====== DATASET EXTRACT

(** One step of the [BTreeMap]'s entry: insert the vacant key in its place,
    or let the candidate outrank the held note. *)
Fixpoint best_entry (n : StoredNote) (best : list StoredNote) : list StoredNote :=
  match best with
  | [] => [n]
  | h :: rest =>
      if bool_decide (sn_nullifier n = sn_nullifier h) then (if outranks n h then n else h) :: rest
      else if key_lt (sn_nullifier n) (sn_nullifier h) then n :: best
      else h :: best_entry n rest
  end.
Definition spendable (s : WalletStore) : list StoredNote := foldl (λ best n, best_entry n best) [] (unspent s).

Definition conflicted (s : WalletStore) : list StoredNote :=
  base.filter (λ n, (1 < length (base.filter (λ m, sn_nullifier m = sn_nullifier n) (ws_notes s)))%nat) (ws_notes s).

(** [collapse]: one row per nullifier, in the order they were first met; the
    row's note and how many notes share it. *)
Fixpoint collapse_entry (n : StoredNote) (rows : list (StoredNote * nat)) : list (StoredNote * nat) :=
  match rows with
  | [] => [(n, 1%nat)]
  | (h, members) :: rest =>
      if bool_decide (sn_nullifier n = sn_nullifier h)
      then ((if outranks_for_display n h then n else h), S members) :: rest
      else (h, members) :: collapse_entry n rest
  end.
Definition collapse (l : list StoredNote) : list (StoredNote * nat) := foldl (λ rows n, collapse_entry n rows) [] l.
Definition rows (s : WalletStore) : list (StoredNote * nat) := collapse (ws_notes s).
Definition off_chain_rows (s : WalletStore) : list (StoredNote * nat) := collapse (off_chain s).

(** [iter().sum()] over a [u64], as a release build adds. *)
Definition sum_u64 {A} (f : A → Z) (l : list A) : Z := foldl (λ acc x, (acc + f x) mod 2 ^ 64) 0 l.
Definition unspent_total (s : WalletStore) : Z := sum_u64 sn_value (spendable s).
Definition off_chain_total (s : WalletStore) : Z := sum_u64 (λ r, sn_value r.1) (off_chain_rows s).
Definition pending_total (s : WalletStore) : Z := sum_u64 pn_value (ws_pending s).

(** ** Writing the notes *)
(** [for note in self.notes.iter_mut()], counting the notes that changed. *)
Definition walk_notes (f : StoredNote → StoredNote * bool) (s : WalletStore) : WalletStore * Z :=
  (set_notes ((λ n, (f n).1) <$> ws_notes s) s, sum_by (λ n, if (f n).2 then 1 else 0) (ws_notes s)).

Definition mark_off_chain (n : StoredNote) : StoredNote * bool :=
  if sn_spent n || negb (sn_on_chain n) then (n, false) else (set_on_chain false n, true).

Definition mark_vanished (from : Z) (seen : gset Hash256) (s : WalletStore) : WalletStore * Z :=
  walk_notes (λ n, if (from <=? sn_leaf_index n) && negb (bool_decide (sn_commitment n ∈ seen))
                   then mark_off_chain n else (n, false)) s.

Definition mark_note_off_chain (commitment : Hash256) (s : WalletStore) : WalletStore * bool :=
  let '(s, marked) := walk_notes (λ n, if bool_decide (sn_commitment n = commitment) then mark_off_chain n else (n, false)) s in
  (s, 0 <? marked).

Definition has_commitment (commitment : Hash256) (s : WalletStore) : bool :=
  existsb (λ n, bool_decide (sn_commitment n = commitment)) (ws_notes s).

Definition relocate_note (commitment : Hash256) (leaf_index : Z) (block_number : option Z) (s : WalletStore) :
    WalletStore * bool :=
  let '(s, moved) :=
    walk_notes (λ n,
      if bool_decide (sn_commitment n = commitment) then
        let n := set_on_chain true n in
        if negb (sn_leaf_index n =? leaf_index) || negb (bool_decide (sn_block_number n = block_number))
        then (set_place leaf_index block_number n, true) else (n, false)
      else (n, false)) s in
  (s, 0 <? moved).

============

→ EXERCISE:
Looking at the entries above, copy out every line in which "false" occurs.

→ ANSWER SECTION:
  if sn_spent n || negb (sn_on_chain n) then (n, false) else (set_on_chain false n, true).
                   then mark_off_chain n else (n, false)) s.
  let '(s, marked) := walk_notes (λ n, if bool_decide (sn_commitment n = commitment) then mark_off_chain n else (n, false)) s in
        then (set_place leaf_index block_number n, true) else (n, false)
      else (n, false)) s in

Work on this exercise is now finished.